ASSIGNMENT:
Each line of the records below that holds "them" should be returned.

RECORDS SHOWN: Begin

Lemma update_rate_control_rc :
  priv_data after_rc.2 !! "rc" =
    match rc ≫= std_map_find ratecontrolmode_to_opt with
    | Some opt => Some (AVString (Some opt))
    | None => priv_data context !! "rc"
    end.
Proof.
  subst after_rc. open_rate_control rc.
  all: repeat skip_write; cbn; rewrite ?lookup_insert_eq; reflexivity.
Qed.

Lemma update_rate_control_no_scenecut :
  let la := static_cast_int (obs_data_get_int settings ST_RATECONTROL_LOOKAHEAD) in
  let adapt_i := obs_data_get_int settings ST_RATECONTROL_ADAPTIVEI in
  priv_data after_rc.2 !! "no-scenecut" =
    if (0 <? la) && negb (is_tristate_default adapt_i) then Some (AVInt adapt_i)
    else priv_data context !! "no-scenecut".
Proof.
  subst after_rc. open_rate_control rc.
  all: repeat skip_write; split_write; cbn [andb negb]; repeat skip_write.
  all: try split_write; cbn [andb negb]; repeat skip_write.
  all: rewrite ?lookup_insert_eq; try reflexivity.
  all: case_match; repeat skip_write; reflexivity.
Qed.

Lemma update_rate_control_b_adapt :
  let la := static_cast_int (obs_data_get_int settings ST_RATECONTROL_LOOKAHEAD) in
  let adapt_b := obs_data_get_int settings ST_RATECONTROL_ADAPTIVEB in
  priv_data after_rc.2 !! "b_adapt" =
    if (0 <? la) && negb (strcmp_eq (name codec) "h264_nvenc")
       && negb (is_tristate_default adapt_b)
    then Some (AVInt adapt_b)
    else priv_data context !! "b_adapt".
Proof.
  subst after_rc. open_rate_control rc.
  all: repeat skip_write; split_write; cbn [andb negb]; repeat skip_write.
  all: try split_write; cbn [andb negb]; repeat skip_write.
  all: try split_write; cbn [andb negb]; repeat skip_write.
  all: rewrite ?lookup_insert_eq; try reflexivity.
  all: case_match; repeat skip_write; reflexivity.
Qed.

Lemma update_rate_control_cq :
  let v :=
    Double.mul
      (Double.div (obs_data_get_double settings ST_RATECONTROL_QUALITY_TARGET)
         (Double.of_Z 100))
      (Double.of_Z 51) in
  priv_data after_rc.2 !! "cq" =
    if Double.gt v (Double.of_Z 0) then Some (AVDouble v)
    else priv_data context !! "cq".
Proof.
  subst after_rc. open_rate_control rc.
  all: repeat skip_write; split_write; repeat skip_write.
  all: rewrite ?lookup_insert_eq; reflexivity.
Qed.

Lemma update_rate_control_init_qp :
  priv_data after_rc.2 !! "init_qpI" =
    (if have_qp_init h then
       Some (AVInt (obs_data_get_int settings ST_RATECONTROL_QP_I_INITIAL))
     else if have_qp h then
       Some (AVInt (static_cast_int (obs_data_get_int settings ST_RATECONTROL_QP_I)))
     else priv_data context !! "init_qpI") /\
  priv_data after_rc.2 !! "init_qpP" =
    (if have_qp_init h then
       Some (AVInt (obs_data_get_int settings ST_RATECONTROL_QP_P_INITIAL))
     else if have_qp h then
       Some (AVInt (static_cast_int (obs_data_get_int settings ST_RATECONTROL_QP_P)))
     else priv_data context !! "init_qpP") /\
  priv_data after_rc.2 !! "init_qpB" =
    (if have_qp_init h then
       Some (AVInt (obs_data_get_int settings ST_RATECONTROL_QP_B_INITIAL))
     else if have_qp h then
       Some (AVInt (static_cast_int (obs_data_get_int settings ST_RATECONTROL_QP_B)))
     else priv_data context !! "init_qpB").
Proof.
  subst after_rc h. open_rate_control rc.
  all: repeat split; repeat skip_write; rewrite ?lookup_insert_eq; reflexivity.
Qed.

(** The fields the rate-control block assigns, each under its flag. *)
Lemma update_rate_control_fields :
  bit_rate after_rc.2 =
    (if have_bitrate h then
       static_cast_int (obs_data_get_int settings ST_RATECONTROL_BITRATE_TARGET *ll 1000)
     else bit_rate context) /\
  rc_max_rate after_rc.2 =
    (if have_bitrate_max h then
       static_cast_int (obs_data_get_int settings ST_RATECONTROL_BITRATE_MAXIMUM *ll 1000)
     else rc_max_rate context) /\
  rc_buffer_size after_rc.2 =
    (if have_bitrate h || have_bitrate_max h then
       static_cast_int (obs_data_get_int settings S_RATECONTROL_BUFFERSIZE *ll 1000)
     else rc_buffer_size context) /\
  qmin after_rc.2 =
    (if have_quality h && obs_data_get_bool settings ST_RATECONTROL_QUALITY then
       static_cast_int (obs_data_get_int settings ST_RATECONTROL_QUALITY_MINIMUM)
     else qmin context) /\
  qmax after_rc.2 =
    (if have_quality h && obs_data_get_bool settings ST_RATECONTROL_QUALITY
        && (0 <=? static_cast_int
                    (obs_data_get_int settings ST_RATECONTROL_QUALITY_MINIMUM))
     then static_cast_int (obs_data_get_int settings ST_RATECONTROL_QUALITY_MAXIMUM)
     else qmax context) /\
  max_b_frames after_rc.2 = max_b_frames context.
Proof.
  pose proof buffersize_not_bitrate as Hbuf.
  subst after_rc h. open_rate_control rc.
  all: repeat split.
  all: try (repeat skip_field bit_rate; repeat case_match; reflexivity).
  all: try (repeat skip_field rc_max_rate; repeat case_match; reflexivity).
  all: try (repeat skip_field rc_buffer_size; repeat case_match; reflexivity).
  all: try (repeat skip_field max_b_frames; repeat case_match; reflexivity).
  all: try (repeat skip_field qmin;
            try (destruct (obs_data_get_bool settings ST_RATECONTROL_QUALITY);
                 rewrite ?when_true, ?when_false; cbv beta zeta);
            repeat skip_field qmin; repeat case_match; reflexivity).
  all: repeat skip_field qmax;
       try (destruct (obs_data_get_bool settings ST_RATECONTROL_QUALITY);
            rewrite ?when_true, ?when_false; cbv beta zeta; cbn [andb];
            try destruct (0 <=? _); rewrite ?when_true, ?when_false);
       repeat skip_field qmax; repeat case_match; reflexivity.
Qed.

(** The rate-control block writes only its own options. *)
Lemma update_rate_control_frame (k : string) :
  k ∉ rate_control_options ->
  priv_data after_rc.2 !! k = priv_data context !! k.
Proof.
  unfold rate_control_options. rewrite !not_elem_of_cons.
  intros (? & ? & ? & ? & ? & ? & ? & ? & ? & ? & _).
  subst after_rc. open_rate_control rc.
  all: repeat skip_write; reflexivity.
Qed.

(** The preset block writes the ["preset"] option and nothing else. *)
Lemma update_preset_frame (k : string) :
  k <> "preset" ->
  priv_data (update_preset settings context) !! k = priv_data context !! k.
Proof.
  intros Hk. unfold update_preset. cbv zeta.
  case_match; cbn; rewrite lookup_insert_ne by congruence; reflexivity.
Qed.

Lemma update_preset_fields :
  update_preset settings context
  = set_priv_data (fun _ => priv_data (update_preset settings context)) context.
Proof.
  unfold update_preset. cbv zeta. case_match; reflexivity.
Qed.

Lemma update_preset_keeps_fields :
  bit_rate (update_preset settings context) = bit_rate context /\
  rc_max_rate (update_preset settings context) = rc_max_rate context /\
  rc_buffer_size (update_preset settings context) = rc_buffer_size context /\
  qmin (update_preset settings context) = qmin context /\
  qmax (update_preset settings context) = qmax context.
Proof. rewrite update_preset_fields. cbn. repeat split; reflexivity. Qed.

(** The AQ block changes private options only. *)
Lemma update_aq_fields :
  update_aq settings codec context
  = set_priv_data (fun _ => priv_data (update_aq settings codec context)) context.
Proof.
  unfold update_aq. cbv zeta.
  destruct (strcmp_eq _ _), (is_tristate_default _), (is_tristate_default _),
    (is_tristate_enabled _); destruct context; reflexivity.
Qed.

(** The block [// Other] assigns the B-frame count from the settings. *)
Lemma update_other_max_b_frames :
  max_b_frames (update_other settings codec context log).1
  = static_cast_int (obs_data_get_int settings ST_OTHER_BFRAMES).
Proof.
  unfold update_other. cbv zeta.
  repeat skip_field max_b_frames.
  repeat case_match; simplify_eq; repeat skip_field max_b_frames; reflexivity.
Qed.

(** Of the fields, the block [// Other] changes the B-frame count only. *)
Lemma update_other_fields :
  (update_other settings codec context log).1
  = set_max_b_frames (static_cast_int (obs_data_get_int settings ST_OTHER_BFRAMES))
      (set_priv_data
         (fun _ => priv_data (update_other settings codec context log).1) context).
Proof.
  unfold update_other. cbv zeta.
  repeat skip_field max_b_frames.
  destruct (is_tristate_default (obs_data_get_int settings ST_OTHER_ZEROLATENCY)),
    (is_tristate_default (obs_data_get_int settings ST_OTHER_NONREFERENCE_PFRAMES)),
    (is_tristate_default (obs_data_get_int settings ST_OTHER_WEIGHTED_PREDICTION)),
    (negb _ && _), (_ ≫= _); reflexivity.
Qed.

(** The block [// Other] writes only its own options. *)
Lemma update_other_frame (k : string) :
  k ∉ other_options ->
  priv_data (update_other settings codec context log).1 !! k = priv_data context !! k.
Proof.
  unfold other_options. rewrite !not_elem_of_cons. intros (? & ? & ? & ? & _).
  unfold update_other. cbv zeta.
  repeat skip_field max_b_frames.
  destruct (negb _ && _); cbn [fst snd]; repeat skip_write; reflexivity.
Qed.

(** The weighted-prediction option as the block [// Other] leaves it. *)
Lemma update_other_weighted_pred :
  let b_frames := static_cast_int (obs_data_get_int settings ST_OTHER_BFRAMES) in
  let wp := obs_data_get_int settings ST_OTHER_WEIGHTED_PREDICTION in
  priv_data (update_other settings codec context log).1 !! "weighted_pred" =
    if negb (b_frames =? 0) && is_tristate_enabled wp then Some (AVInt 0)
    else if is_tristate_default wp then priv_data context !! "weighted_pred"
    else Some (AVInt wp).
Proof.
  unfold update_other. cbv zeta.
  repeat skip_field max_b_frames.
  destruct (negb _ && _); cbn [fst snd]; repeat skip_write.
  - apply lookup_insert_eq.
  - split_write; repeat skip_write; rewrite ?lookup_insert_eq; reflexivity.
Qed.

(** The log as the block [// Other] leaves it. *)
Lemma update_other_log :
  let b_frames := static_cast_int (obs_data_get_int settings ST_OTHER_BFRAMES) in
  let wp := obs_data_get_int settings ST_OTHER_WEIGHTED_PREDICTION in
  (update_other settings codec context log).2 =
    if negb (b_frames =? 0) && is_tristate_enabled wp then
      (log ++ ["[" +:+ name codec
                 +:+ "] Weighted Prediction disabled because of B-Frames being used."])%list
    else log.
Proof.
  unfold update_other. cbv zeta.
  repeat skip_field max_b_frames.
  destruct (negb _ && _); reflexivity.
Qed.

End update_blocks.

(** ** The option translator *)

(** Membership of a closed name in a closed list of names. *)
Ltac not_listed := apply (bool_decide_unpack _); vm_compute; exact I.

Section update.

Context `{nvenc_headers}.
Variables (settings : gmap string obs_data_item) (codec : AVCodec).
Variables (context : AVCodecContext) (log : list string).

Let rc := static_cast_ratecontrolmode (obs_data_get_int settings ST_RATECONTROL_MODE).
Let h := modified_ratecontrol_switch rc.
Let after_rc := update_rate_control settings codec (update_preset settings context).
Let after := update settings codec context log.

(** [update] as the sequence of its four blocks. *)
Lemma update_blocks :
  after =
    let after_aq := update_aq after_rc.1 codec after_rc.2 in
    let after_other := update_other after_rc.1 codec after_aq log in
    {| settings_after := after_rc.1;
       context_after := after_other.1;
       log_after := after_other.2 |}.
Proof.
  unfold after, after_rc, update.
  destruct (update_rate_control _ _ _) as [s c]. cbn [fst snd].
  destruct (update_other _ _ _ _). reflexivity.
Qed.

(** An option of the rate-control block is, after the call, as that block
    left it. *)
Lemma update_keeps_rate_control (k : string) :
  k ∉ aq_options -> k ∉ other_options ->
  priv_data (context_after after) !! k = priv_data after_rc.2 !! k.
Proof.
  intros Haq Hother. rewrite update_blocks. cbn.
  rewrite update_other_frame by exact Hother.
  apply update_aq_frame, Haq.
Qed.

(** The fields the rate-control block assigns are, after the call, as that
    block left them, and the preset block before it does not change them. *)
Lemma update_keeps_fields :
  bit_rate (context_after after) = bit_rate after_rc.2 /\
  rc_max_rate (context_after after) = rc_max_rate after_rc.2 /\
  rc_buffer_size (context_after after) = rc_buffer_size after_rc.2 /\
  qmin (context_after after) = qmin after_rc.2 /\
  qmax (context_after after) = qmax after_rc.2.
Proof.
  rewrite update_blocks. cbn [context_after].
  rewrite update_other_fields, update_aq_fields. cbn. repeat split; reflexivity.
Qed.

(** C4 (as amended): [update] changes nothing of the settings but the
    replay-buffer key ["bitrate"], to which it writes the bitrate target in
    every mode that has a bitrate (the constant- and variable-bitrate modes);
    in the other modes it leaves the settings as they are. *)
Theorem update_settings :
  settings_after after =
    match rc with
    | Some CBR | Some CBR_HQ | Some CBR_LD_HQ | Some VBR | Some VBR_HQ =>
        <["bitrate" := ObsInt (obs_data_get_int settings ST_RATECONTROL_BITRATE_TARGET)]>
          settings
    | Some CQP | None => settings
    end.
Proof.
  rewrite update_blocks. cbn [settings_after]. unfold after_rc.
  rewrite update_rate_control_settings. fold rc.
  destruct rc as [[]|]; reflexivity.
Qed.

(** C7: after [update] the ["cbr"] option is 1 when the mode is CBR, CBR_HQ
    or CBR_LD_HQ and 0 for every other mode value, whatever the option held
    before the call. *)
Theorem update_cbr :
  priv_data (context_after after) !! "cbr" =
    Some (AVInt match rc with
                | Some CBR | Some CBR_HQ | Some CBR_LD_HQ => 1
                | Some CQP | Some VBR | Some VBR_HQ | None => 0
                end).
Proof.
  rewrite update_keeps_rate_control by not_listed. unfold after_rc.
  rewrite update_rate_control_cbr. fold rc.
  destruct rc as [[]|]; reflexivity.
Qed.
(** C8. [register_promises] maps the promise of every subject of the plan to
    the plan and leaves every other entry alone; it raises
    [InvalidRegistrationError] exactly when a primary subject is supplied that
    is the primary of no subject of the plan; otherwise it returns the promise
    of a subject of the plan with that primary when one is supplied, and
    [None] when none is. *)
Theorem register_promises_spec :
  ∀ (self : gmap promise_key Plan) (product_type : pytype) (p : Plan)
    (primary_subject configuration : option obj),
    let r := ProductMapper.register_promises self product_type p primary_subject configuration in
    let promise_for s := PromiseM.init product_type (inl s) configuration in
    (∀ s, s ∈ PlanM.subjects p → ProductMapper.promised r.2 (promise_for s) = Some p) ∧
    (∀ k, (∀ s, s ∈ PlanM.subjects p → PromiseM._key (promise_for s) ≠ k) → r.2 !! k = self !! k) ∧
    ((∃ e, r.1 = Raise e) ↔
       ∃ subject, primary_subject = Some subject ∧
                  ∀ s, s ∈ PlanM.subjects p → SubjectM.primary s ≠ subject) ∧
    (∀ e, r.1 = Raise e →
       ∃ subject, primary_subject = Some subject ∧ e = InvalidRegistrationError subject p) ∧
    (∀ subject, primary_subject = Some subject →
       (∃ s, s ∈ PlanM.subjects p ∧ SubjectM.primary s = subject) →
       ∃ s, s ∈ PlanM.subjects p ∧ SubjectM.primary s = subject ∧
            r.1 = Ok (Some (promise_for s))) ∧
    (primary_subject = None → r.1 = Ok None).
Proof.
  intros self product_type p primary_subject configuration r promise_for.
  subst r. unfold ProductMapper.register_promises, ProductMapper.promised.
  set (st := fold_left _ _ _).
  assert (Hst1 : st.1 = match last (filter (λ s, primary_subject = Some (SubjectM.primary s))
                                     (PlanM.subjects p)) with
                        | Some s => Some (promise_for s) | None => None end)
    by apply register_fold_primary.
  assert (Hst2 : ∀ k, st.2 !! k =
            if bool_decide (k ∈ key_for product_type configuration <$> PlanM.subjects p)
            then Some p else self !! k)
    by (intros k; apply register_fold_lookup).
  assert (Hcov : ∀ s, s ∈ PlanM.subjects p → st.2 !! PromiseM._key (promise_for s) = Some p).
  { intros s Hs. rewrite Hst2, bool_decide_eq_true_2; [done|].
    apply list_elem_of_fmap. by exists s. }
  assert (Hrest : ∀ k, (∀ s, s ∈ PlanM.subjects p → PromiseM._key (promise_for s) ≠ k) →
                       st.2 !! k = self !! k).
  { intros k Hk. rewrite Hst2, bool_decide_eq_false_2; [done|].
    intros (s & Heq & Hs)%list_elem_of_fmap. by eapply Hk. }
  rewrite Hst1. clearbody st. clear Hst1 Hst2.
  destruct primary_subject as [subject|].
  - destruct (last _) as [s'|] eqn:Hlast; simpl.
    + apply last_filter_elem in Hlast as [Hs' Heq].
      repeat split; try done.
      * intros [e He]. done.
      * intros (subject' & [= <-] & Hnone). exfalso. eapply Hnone; [done|]. congruence.
      * intros subject' [= <-] _. exists s'. split; [done|]. split; [congruence|done].
    + pose proof (last_filter_none _ _ Hlast) as Hnone.
      repeat split; try done.
      * intros _. exists subject. split; [done|]. intros s Hs Hprim.
        apply (Hnone s Hs). by rewrite Hprim.
      * intros _. eauto.
      * intros e [= <-]. eauto.
      * intros subject' [= <-] (s & Hs & Hprim). exfalso.
        apply (Hnone s Hs). by rewrite Hprim.
  - destruct (last _) as [s'|] eqn:Hlast; simpl.
    { by apply last_filter_elem in Hlast as [_ ?]. }
    repeat split; try done.
    + intros [e He]. done.
    + intros (subject & ? & _). done.
Qed.

Lemma register_promises_lookup (self : gmap promise_key Plan) (product_type : pytype) (p : Plan)
    (primary_subject configuration : option obj) (k : promise_key) :
  (ProductMapper.register_promises self product_type p primary_subject configuration).2 !! k =
    if bool_decide (k ∈ key_for product_type configuration <$> PlanM.subjects p)
    then Some p else self !! k.
Proof.
  unfold ProductMapper.register_promises.
  pose proof (register_fold_lookup product_type p primary_subject configuration
                (PlanM.subjects p) (None, self) k) as H.
  simpl in H. rewrite <- H.
  by destruct primary_subject, (fold_left _ _ _).1.
Qed.

Lemma register_promises_outcome (self : gmap promise_key Plan) (product_type : pytype) (p : Plan)
    (primary_subject configuration : option obj) :
  (ProductMapper.register_promises self product_type p primary_subject configuration).1 =
    match primary_subject,
          last (filter (λ s, primary_subject = Some (SubjectM.primary s)) (PlanM.subjects p)) with
    | Some subject, None => Raise (InvalidRegistrationError subject p)
    | _, Some s => Ok (Some (PromiseM.init product_type (inl s) configuration))
    | None, None => Ok None
    end.
Proof.
  unfold ProductMapper.register_promises.
  rewrite (register_fold_primary product_type p primary_subject configuration
             (PlanM.subjects p) (None, self)).
  by destruct primary_subject, (last _).
Qed.

Lemma register_promises_covered (self : gmap promise_key Plan) (product_type : pytype) (p : Plan)
    (primary_subject configuration : option obj) (s : Subject) :
  s ∈ PlanM.subjects p →
  ProductMapper.promised
    (ProductMapper.register_promises self product_type p primary_subject configuration).2
    (PromiseM.init product_type (inl s) configuration) = Some p.
Proof.
  intros Hs. unfold ProductMapper.promised.
  rewrite register_promises_lookup, bool_decide_eq_true_2; [done|].
  apply list_elem_of_fmap. by exists s.
Qed.

(** C10. Registration is last-wins.  When a plan covering a subject is
    registered over a mapping that already maps the promise of that subject
    to another plan, the entry is overwritten: the outcome of the call is the
    one it has on an empty mapping (so no error stems from the collision, and
    without a primary subject there is none at all), and [promised] then
    answers the newly registered plan, also for every promise equal to the
    stored one.  The finalization pass inherits this: after re-registering a
    list of finalized plans, a promise covered by the last of them resolves
    to it. *)
Theorem registration_last_wins :
  ∀ (self : gmap promise_key Plan) (product_type : pytype) (old p : Plan)
    (primary_subject configuration : option obj) (s : Subject),
    s ∈ PlanM.subjects p →
    ProductMapper.promised self (PromiseM.init product_type (inl s) configuration) = Some old →
    let r := ProductMapper.register_promises self product_type p primary_subject configuration in
    r.1 = (ProductMapper.register_promises ∅ product_type p primary_subject configuration).1 ∧
    (primary_subject = None → r.1 = Ok None) ∧
    ProductMapper.promised r.2 (PromiseM.init product_type (inl s) configuration) = Some p ∧
    (∀ q, PromiseM.eq q (PromiseM.init product_type (inl s) configuration) = true →
          ProductMapper.promised r.2 q = Some p) ∧
    (configuration = None →
     ∀ finalized_plans,
       ProductMapper.promised (register_finalized product_type (finalized_plans ++ [p]) self)
         (PromiseM.init product_type (inl s) None) = Some p).
Proof.
  intros self product_type old p primary_subject configuration s Hs Hold r. subst r.
  split; [by rewrite !register_promises_outcome|].
  split.
  { intros ->. rewrite register_promises_outcome.
    destruct (last _) as [s'|] eqn:Hlast; [|done].
    by apply last_filter_elem in Hlast as [_ ?]. }
  split; [by apply register_promises_covered|].
  split.
  { intros q Hq. apply bool_decide_eq_true in Hq. unfold ProductMapper.promised. rewrite Hq.
    by apply register_promises_covered. }
  intros -> finalized_plans. unfold register_finalized. rewrite fold_left_app.
  cbn [fold_left]. by apply register_promises_covered.
Qed.

Lemma registration_last_wins_witness :
  mkSubject java_library None ∈ PlanM.subjects aggregated_report_plan ∧
  ProductMapper.promised {[ ("Reports", java_library, None) := report_plan ]}
    (PromiseM.init "Reports" (inl (mkSubject java_library None)) None) = Some report_plan ∧
  ProductMapper.promised
    (ProductMapper.register_promises {[ ("Reports", java_library, None) := report_plan ]}
       "Reports" aggregated_report_plan None None).2
    (PromiseM.init "Reports" (inl (mkSubject java_library None)) None)
  = Some aggregated_report_plan.
Proof.
  assert (H1 : mkSubject java_library None ∈ PlanM.subjects aggregated_report_plan)
    by (apply elem_of_cons; left; reflexivity).
  assert (H2 : ProductMapper.promised {[ ("Reports", java_library, None) := report_plan ]}
                 (PromiseM.init "Reports" (inl (mkSubject java_library None)) None)
               = Some report_plan)
    by (vm_compute; reflexivity).
  split; [exact H1|]. split; [exact H2|].
  exact (proj1 (proj2 (proj2
    (registration_last_wins _ "Reports" report_plan aggregated_report_plan None None
       (mkSubject java_library None) H1 H2)))).
Defined.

RECORDS SHOWN: End

RESULT FOR THIS EXERCISE:
    block left them, and the preset block before it does not change them. *)
    list of finalized plans, a promise covered by the last of them resolves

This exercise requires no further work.